ININFA   02677
INSTITUTO DE INVESTIGACIONES FARMACOLOGICAS
Unidad Ejecutora - UE
artículos
Título:
Endogenous lysophosphatidic acid participates in vascularization and decidualization at the maternal-fetal interface in the rat
Autor/es:
JIMENA BELTRAME; GANNA DMYTRENKO; DAVIO CARLOS; MARIA LAURA RIBEIRO; ELSA ZOTTA ; MARIA SALES ; SILVINA PEREZ MARTINEZ; MICAELA SORDELLI; GOMEZ NATALIA; SANDRA BLOIS; FRANCHI ANA MARIA
Revista:
REPRODUCTION FERTILITY AND DEVELOPMENT
Editorial:
CSIRO PUBLISHING
Referencias:
Lugar: Collingwood; Año: 2017
ISSN:
1031-3613
Resumen:
Lysophosphatidic acid (LPA) influences several female reproductive functions through G protein-coupled receptors.
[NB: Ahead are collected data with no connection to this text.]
(** The key is there already. *)
Lemma add_dup v n o (nl : leaf) top s c fs : rt_ok off klen KL Hrange top -> masks_ok s -> key_ok v -> route_ok nl -> idx nl = n -> is_root nl = false -> lf_key nl = v -> lf_mklist nl = None ->
  match o with None => n = hi + 1 /\ ~ masked nl | Some m => (m = mask_of n /\ index_ok n) /\ masked nl end -> rn_search v top [] = (c, fs) -> (forall x, x ∈ c -> agree lo v (lf_key x) hi) ->
  forall id, lf_id nl = id ->
  match dup_place o (-1 - n) c [] with
  | None => added top id v n None
  | Some (front, back) => exists t s', add_masks true o n front nl back fs s = Ret (t, s') /\ masks_ok s' /\ added top id v n (Some t)
  end.
Proof.
  intros Hrt Hs Hv Hnl Hn Hroot Hkey Hnone Ho E Hag id Hid. pose proof Hrt as ((mk & l & r & Etop) & Hwf & _). destruct (search_top _ _ _ _ E Hwf) as (Hp & Hpath & Hup & Hmk & Hch).
  pose proof Hch as (C1 & C2 & C3 & C4 & _ & C6).
  pose proof (dup_place_ok o n c ltac:(destruct o; tauto) C3 C4 []) as Hd. destruct (dup_place o (-1 - n) c []) as [[front back]|].
  2:{ destruct Hd as (x & Hx & Ex). exists (clean x). split_and!; [|exact Ex|apply agree_sym, (Hag x Hx)]. rewrite <- Hp. apply elem_plug. left. by apply list_elem_of_fmap_2. }
  destruct Hd as (a' & Ea & Ec & Hf & Hb). cbn [app] in Ea. subst a' c. set (R := map clean (front ++ back)) in *. set (R' := map clean (front ++ nl :: back)).
  assert (Hset : forall x, x ∈ R' <-> x = clean nl \/ x ∈ R). { intros x. unfold R, R'. rewrite !map_app, !elem_of_app. cbn [map]. rewrite elem_of_cons. tauto. }
  assert (Hr : exists r0, r0 ∈ R). { unfold R. destruct (front ++ back) as [|r0 rest]; [done|]. exists (clean r0). left. }
  assert (HagR : forall x, x ∈ R -> agree lo v (lf_key x) hi). { intros x Hx. apply elem_clean in Hx as (y & Hy & ->). exact (Hag y Hy). }
  assert (Hup' : forall gs, Forall2 same_side fs gs -> wf_up gs R').
  { intros gs HF. eapply wf_up_add; [exact HF|exact Hup|]. intros x [->|Hx]%Hset; [|exists x; split; [done|apply agree_refl]]. destruct Hr as [r0 Hr0]. exists r0. split; [done|].
    pose proof (hole_lt _ _ Hup). apply (agree_le _ _ _ hi); [cbn [k_hi rt_kind RadixMatch.rt_kind] in *; lia|]. cbn. rewrite Hkey. by apply HagR. }
  destruct fs as [|f fs]; [by rewrite Etop in Hp|].
  assert (Hok : forall x, x ∈ routes top -> route_ok x) by (by apply (wf_routes off klen KL Hrange top (-1))).
  assert (HRn : forall x, x ∈ R -> idx x <> n). { intros x Hx. apply elem_clean in Hx as (y & Hy & ->). change (idx (clean y)) with (idx y). apply elem_of_app in Hy as [Hy|Hy]; [specialize (Hf y Hy)|specialize (Hb y Hy)]; lia. }
  assert (HR : forall x, x ∈ R -> fresh nl x). { intros x Hx. split; [apply Hok; rewrite <- Hp; apply elem_plug; by left|]. intros Ex. destruct (HRn x Hx). lia. }
  assert (Hsib : forall g x, g ∈ f :: fs -> x ∈ routes (fr_sib g) -> fresh nl x).
  { intros g x Hg Hx. split; [apply Hok; rewrite <- Hp; apply elem_plug; right; by exists g|]. intros _ Hagx. destruct Hr as [r0 Hr0]. destruct (up_sib _ _ _ _ _ Hup Hg Hx Hr0) as (_ & B & _).
    pose proof (up_le _ _ _ Hup Hg) as Hle. pose proof (hole_lt _ _ Hup). cbn [k_lo k_hi rt_kind RadixMatch.rt_kind] in *. rewrite Hagx, Hkey in B by lia. rewrite (Hpath g Hg) in B. by destruct (fr_right g). }
  assert (Ho' : match o with None => ~ masked nl | Some m => masked nl /\ idx nl = n end) by (destruct o; tauto).
  unfold add_masks. destruct (add_finish o n front nl back f fs R R' s Ho' Hnone Hnl Hup (Hup' _ (Forall2_same_refl _)) Hmk Hset HR Hsib Hs) as (gs & nl' & s' & -> & F1 & F2 & F3 & F4 & F5).
  assert (Ei : forall A (g : leaf -> A), (forall x, g (clean x) = g x) -> g nl' = g nl) by (intros A g Hg; rewrite <- (Hg nl'), F4; apply Hg).
  assert (Enl : map clean (front ++ nl' :: back) = R') by (unfold R'; rewrite !map_app; cbn [map]; by rewrite F4).
  assert (Hch' : rt_chain (hole_b gs) (front ++ nl' :: back)).
  { rewrite <- (same_hole _ _ F2). cbn [hole_b]. apply chain_insert; try done.
    - apply clean_ok. rewrite F4. by apply clean_ok.
    - intros x Hx. rewrite (Ei _ lf_key) by done. rewrite Hkey. by apply Hag.
    - intros x Hx. rewrite (Ei _ idx) by done. rewrite Hn. by apply Hf.
    - intros x Hx. rewrite (Ei _ idx) by done. rewrite Hn. by apply Hb. }
  assert (Hroutes : forall y, y ∈ routes (plug gs (Leaf (front ++ nl' :: back))) <-> y = clean nl \/ y ∈ routes top).
  { intros y. rewrite (elem_plug_same _ _ _ _ F2), <- Hp, elem_plug. change (routes (Leaf (front ++ nl' :: back))) with (map clean (front ++ nl' :: back)). rewrite Enl, Hset. fold R. tauto. }
  do 2 eexists. split; [reflexivity|]. split; [done|]. split_and!.
  - eapply rt_ok_add; [exact Hrt|rewrite <- Etop; exact Hp|done|exact F2|rewrite Enl; by apply Hup'|by rewrite Enl|exact Hch'|exact Hroutes].
  - intros y Hy Ey. rewrite <- Hp in Hy. apply elem_plug in Hy as [Hy|(g & Hg & Hy)]; [by destruct (HRn y Hy)|]. destruct (Hsib g y Hg Hy) as [_ H]. rewrite <- Hkey. apply H. lia.
  - exists (clean nl). split_and!; done.
Qed.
LPA contributes to embryo implantation via lysophosphatidic type 3 receptor (LPA3). In this study, we investigated the participation of endogenous LPA signaling through LPA3 in vascularization and decidualization, two crucial events at the maternal-fetal interface. Pregnant rats were treated with diacylglycerol pyrophosphate (DGPP), a highly selective antagonist of LPA3, in day 5 of gestation. DGPP treatment produced aberrant embryo spacing and increased embryo resorption. Also, LPA3 antagonist decreased the cross sectional length of the uterine and arcuate arteries and induced histological anomalies in the decidua and placentas. Marked hemorrhagic processes, infiltration of immune cells and tissue disorganization were observed in the decidual and placental tissues from resorpted sites. The mRNA expression of interleukin 10 (Il-10), vascular endothelial growth factor (Vegf-a) and vascular endothelial growth factor receptor 1 (Vegf-r1), three vascularization markers, was reduced in resorpted sites from day 8. Our results show that the disruption of endogenous LPA signaling by blocking LPA3 modified the development of uterine vessels with consequences in the formation of the decidua and placenta and in the growth of the embryos.